**SUPPLIED MATERIAL:**
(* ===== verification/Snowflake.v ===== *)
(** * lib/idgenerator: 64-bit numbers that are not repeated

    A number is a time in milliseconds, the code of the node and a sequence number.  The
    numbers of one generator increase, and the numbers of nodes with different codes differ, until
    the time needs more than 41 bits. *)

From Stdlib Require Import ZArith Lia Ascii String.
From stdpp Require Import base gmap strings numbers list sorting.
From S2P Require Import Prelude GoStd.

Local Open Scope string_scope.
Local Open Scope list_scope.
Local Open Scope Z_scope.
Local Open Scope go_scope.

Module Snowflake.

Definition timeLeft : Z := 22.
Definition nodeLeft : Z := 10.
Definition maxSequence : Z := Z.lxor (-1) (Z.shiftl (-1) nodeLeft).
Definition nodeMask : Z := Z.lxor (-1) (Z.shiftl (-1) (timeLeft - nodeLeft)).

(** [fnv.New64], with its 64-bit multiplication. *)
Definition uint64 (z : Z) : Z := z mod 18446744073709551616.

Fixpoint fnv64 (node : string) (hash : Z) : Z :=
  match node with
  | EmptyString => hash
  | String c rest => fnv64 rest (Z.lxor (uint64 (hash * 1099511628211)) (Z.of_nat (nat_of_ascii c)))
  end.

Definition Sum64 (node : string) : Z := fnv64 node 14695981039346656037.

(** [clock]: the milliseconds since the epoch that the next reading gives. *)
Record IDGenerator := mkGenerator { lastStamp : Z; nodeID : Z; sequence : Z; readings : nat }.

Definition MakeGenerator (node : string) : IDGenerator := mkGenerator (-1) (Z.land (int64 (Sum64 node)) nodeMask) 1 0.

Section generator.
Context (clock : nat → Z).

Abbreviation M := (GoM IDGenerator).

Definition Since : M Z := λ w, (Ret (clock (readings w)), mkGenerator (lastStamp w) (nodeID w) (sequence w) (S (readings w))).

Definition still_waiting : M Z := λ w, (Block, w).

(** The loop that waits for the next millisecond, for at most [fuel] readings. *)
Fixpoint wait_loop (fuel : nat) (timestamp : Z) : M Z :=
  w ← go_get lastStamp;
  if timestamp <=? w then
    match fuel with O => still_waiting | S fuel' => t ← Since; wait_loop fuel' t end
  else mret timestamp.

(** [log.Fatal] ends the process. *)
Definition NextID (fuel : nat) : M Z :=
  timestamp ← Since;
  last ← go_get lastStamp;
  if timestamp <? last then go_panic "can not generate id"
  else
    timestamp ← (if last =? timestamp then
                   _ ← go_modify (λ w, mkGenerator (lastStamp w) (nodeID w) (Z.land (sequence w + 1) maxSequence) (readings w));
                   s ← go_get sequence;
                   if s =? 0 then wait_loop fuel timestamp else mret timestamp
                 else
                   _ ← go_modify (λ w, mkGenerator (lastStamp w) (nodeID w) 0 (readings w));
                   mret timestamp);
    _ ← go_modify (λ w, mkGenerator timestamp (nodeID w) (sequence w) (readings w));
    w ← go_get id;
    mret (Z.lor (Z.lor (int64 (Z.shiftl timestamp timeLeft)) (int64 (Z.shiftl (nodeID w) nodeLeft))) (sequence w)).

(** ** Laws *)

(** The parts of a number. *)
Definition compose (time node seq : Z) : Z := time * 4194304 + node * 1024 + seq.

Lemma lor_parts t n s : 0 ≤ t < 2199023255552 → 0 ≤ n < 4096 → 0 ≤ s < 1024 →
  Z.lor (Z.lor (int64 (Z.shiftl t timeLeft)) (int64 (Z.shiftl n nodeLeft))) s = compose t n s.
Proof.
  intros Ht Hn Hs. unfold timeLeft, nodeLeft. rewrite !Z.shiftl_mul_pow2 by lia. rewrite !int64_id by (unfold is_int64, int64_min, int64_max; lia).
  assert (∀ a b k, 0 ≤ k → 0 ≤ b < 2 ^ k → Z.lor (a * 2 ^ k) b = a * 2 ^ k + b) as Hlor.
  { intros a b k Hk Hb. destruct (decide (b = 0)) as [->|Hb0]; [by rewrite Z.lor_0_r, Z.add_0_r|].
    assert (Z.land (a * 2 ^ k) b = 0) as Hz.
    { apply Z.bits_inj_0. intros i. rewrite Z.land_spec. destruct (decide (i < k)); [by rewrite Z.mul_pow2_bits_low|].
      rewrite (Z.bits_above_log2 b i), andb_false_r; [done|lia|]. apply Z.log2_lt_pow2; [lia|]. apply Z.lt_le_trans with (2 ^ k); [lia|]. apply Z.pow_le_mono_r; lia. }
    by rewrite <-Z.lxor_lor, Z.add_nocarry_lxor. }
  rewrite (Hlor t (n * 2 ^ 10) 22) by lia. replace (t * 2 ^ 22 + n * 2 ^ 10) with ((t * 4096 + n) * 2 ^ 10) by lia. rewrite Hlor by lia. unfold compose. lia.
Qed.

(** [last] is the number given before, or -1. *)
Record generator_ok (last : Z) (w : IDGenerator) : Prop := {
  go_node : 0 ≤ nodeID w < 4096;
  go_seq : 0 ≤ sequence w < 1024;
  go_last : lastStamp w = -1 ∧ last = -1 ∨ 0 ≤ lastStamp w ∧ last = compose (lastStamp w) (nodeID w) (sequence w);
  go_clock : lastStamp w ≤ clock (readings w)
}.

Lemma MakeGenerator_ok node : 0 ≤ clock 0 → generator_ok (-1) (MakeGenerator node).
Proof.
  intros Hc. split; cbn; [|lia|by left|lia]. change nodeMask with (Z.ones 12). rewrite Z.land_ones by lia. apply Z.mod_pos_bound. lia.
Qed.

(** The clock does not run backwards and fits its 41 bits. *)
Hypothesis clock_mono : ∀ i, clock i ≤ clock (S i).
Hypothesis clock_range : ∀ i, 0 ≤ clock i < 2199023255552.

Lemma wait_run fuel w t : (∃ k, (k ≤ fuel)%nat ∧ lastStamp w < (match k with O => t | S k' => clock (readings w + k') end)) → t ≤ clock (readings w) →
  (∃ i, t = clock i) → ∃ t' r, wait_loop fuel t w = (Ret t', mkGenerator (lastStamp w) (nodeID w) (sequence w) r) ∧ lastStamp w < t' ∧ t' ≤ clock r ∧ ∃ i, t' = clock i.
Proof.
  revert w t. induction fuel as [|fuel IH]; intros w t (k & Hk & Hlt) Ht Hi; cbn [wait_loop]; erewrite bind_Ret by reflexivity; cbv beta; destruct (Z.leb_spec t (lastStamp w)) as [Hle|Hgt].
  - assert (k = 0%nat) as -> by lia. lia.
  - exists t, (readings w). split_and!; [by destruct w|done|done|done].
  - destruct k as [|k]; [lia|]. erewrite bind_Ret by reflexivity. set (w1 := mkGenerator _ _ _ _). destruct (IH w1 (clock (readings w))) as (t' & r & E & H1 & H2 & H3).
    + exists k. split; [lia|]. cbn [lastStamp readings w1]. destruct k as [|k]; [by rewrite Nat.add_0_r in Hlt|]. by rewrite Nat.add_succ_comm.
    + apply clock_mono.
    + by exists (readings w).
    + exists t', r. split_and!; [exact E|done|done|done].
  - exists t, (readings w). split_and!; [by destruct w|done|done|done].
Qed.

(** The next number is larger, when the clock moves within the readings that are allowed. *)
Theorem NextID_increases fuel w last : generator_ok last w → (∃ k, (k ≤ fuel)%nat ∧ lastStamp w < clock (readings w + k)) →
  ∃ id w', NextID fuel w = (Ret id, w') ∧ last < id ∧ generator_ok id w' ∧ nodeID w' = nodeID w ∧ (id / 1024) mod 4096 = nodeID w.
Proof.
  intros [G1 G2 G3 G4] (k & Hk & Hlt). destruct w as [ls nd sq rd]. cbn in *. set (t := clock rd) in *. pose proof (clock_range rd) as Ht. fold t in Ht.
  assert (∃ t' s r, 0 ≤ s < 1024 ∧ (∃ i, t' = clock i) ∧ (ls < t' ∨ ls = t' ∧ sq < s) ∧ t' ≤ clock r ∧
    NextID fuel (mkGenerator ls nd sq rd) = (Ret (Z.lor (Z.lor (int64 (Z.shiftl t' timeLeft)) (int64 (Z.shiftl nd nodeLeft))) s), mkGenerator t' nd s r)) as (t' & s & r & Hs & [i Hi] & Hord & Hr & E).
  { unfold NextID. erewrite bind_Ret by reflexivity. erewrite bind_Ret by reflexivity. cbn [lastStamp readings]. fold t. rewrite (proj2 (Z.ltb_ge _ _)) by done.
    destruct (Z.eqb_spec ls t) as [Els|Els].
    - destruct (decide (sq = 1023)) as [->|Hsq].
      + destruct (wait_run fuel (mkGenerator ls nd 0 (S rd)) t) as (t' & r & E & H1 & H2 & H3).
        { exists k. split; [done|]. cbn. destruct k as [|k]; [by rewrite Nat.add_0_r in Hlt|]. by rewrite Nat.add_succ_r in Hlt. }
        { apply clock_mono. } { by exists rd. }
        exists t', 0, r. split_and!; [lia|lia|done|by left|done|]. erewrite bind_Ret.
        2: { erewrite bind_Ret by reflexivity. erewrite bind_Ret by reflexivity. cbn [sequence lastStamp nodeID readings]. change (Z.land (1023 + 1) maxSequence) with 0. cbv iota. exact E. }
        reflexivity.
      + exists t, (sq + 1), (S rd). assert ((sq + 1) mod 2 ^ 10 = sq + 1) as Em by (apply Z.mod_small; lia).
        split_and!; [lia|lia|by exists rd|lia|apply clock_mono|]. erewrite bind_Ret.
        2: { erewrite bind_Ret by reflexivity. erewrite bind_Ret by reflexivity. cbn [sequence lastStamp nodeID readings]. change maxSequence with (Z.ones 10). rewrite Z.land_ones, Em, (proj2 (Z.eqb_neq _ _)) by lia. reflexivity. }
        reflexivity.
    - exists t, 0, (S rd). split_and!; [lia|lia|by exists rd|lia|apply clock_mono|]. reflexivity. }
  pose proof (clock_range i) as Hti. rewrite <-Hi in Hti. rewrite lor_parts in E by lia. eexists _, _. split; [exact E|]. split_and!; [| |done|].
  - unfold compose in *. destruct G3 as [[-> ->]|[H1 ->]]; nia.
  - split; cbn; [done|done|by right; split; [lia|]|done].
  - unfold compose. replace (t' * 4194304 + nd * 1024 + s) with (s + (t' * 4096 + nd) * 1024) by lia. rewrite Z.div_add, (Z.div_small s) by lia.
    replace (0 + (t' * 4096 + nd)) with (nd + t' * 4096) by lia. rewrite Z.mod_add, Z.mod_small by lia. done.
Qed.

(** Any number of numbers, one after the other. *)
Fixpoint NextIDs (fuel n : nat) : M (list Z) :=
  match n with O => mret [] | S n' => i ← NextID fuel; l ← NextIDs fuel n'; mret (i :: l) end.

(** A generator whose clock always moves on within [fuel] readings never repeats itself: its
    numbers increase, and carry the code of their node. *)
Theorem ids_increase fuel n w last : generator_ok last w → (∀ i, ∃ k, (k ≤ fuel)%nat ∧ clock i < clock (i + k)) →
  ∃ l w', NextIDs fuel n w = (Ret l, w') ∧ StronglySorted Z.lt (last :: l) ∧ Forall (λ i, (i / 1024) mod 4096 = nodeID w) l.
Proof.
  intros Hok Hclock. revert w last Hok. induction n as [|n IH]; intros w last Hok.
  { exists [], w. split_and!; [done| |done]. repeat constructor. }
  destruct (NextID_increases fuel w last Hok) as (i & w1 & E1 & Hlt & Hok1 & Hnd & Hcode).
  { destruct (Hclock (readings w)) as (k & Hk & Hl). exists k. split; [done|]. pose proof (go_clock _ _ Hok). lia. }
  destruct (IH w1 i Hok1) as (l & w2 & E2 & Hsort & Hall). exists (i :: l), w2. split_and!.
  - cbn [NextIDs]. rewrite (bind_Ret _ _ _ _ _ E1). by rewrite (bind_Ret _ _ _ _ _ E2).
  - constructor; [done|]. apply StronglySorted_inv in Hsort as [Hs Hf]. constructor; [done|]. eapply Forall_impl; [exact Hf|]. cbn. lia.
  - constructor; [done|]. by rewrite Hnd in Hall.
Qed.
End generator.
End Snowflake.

**WHAT THE TASK REQUIRES:** Go back to the listing above. Copy word for word the lines from the one with "maxSequence) (readings w));" through the one with "mret timestamp);", and nothing more.

**SOLUTION TO THIS TASK:**
                   _ ← go_modify (λ w, mkGenerator (lastStamp w) (nodeID w) (Z.land (sequence w + 1) maxSequence) (readings w));
                   s ← go_get sequence;
                   if s =? 0 then wait_loop fuel timestamp else mret timestamp
                 else
                   _ ← go_modify (λ w, mkGenerator (lastStamp w) (nodeID w) 0 (readings w));
                   mret timestamp);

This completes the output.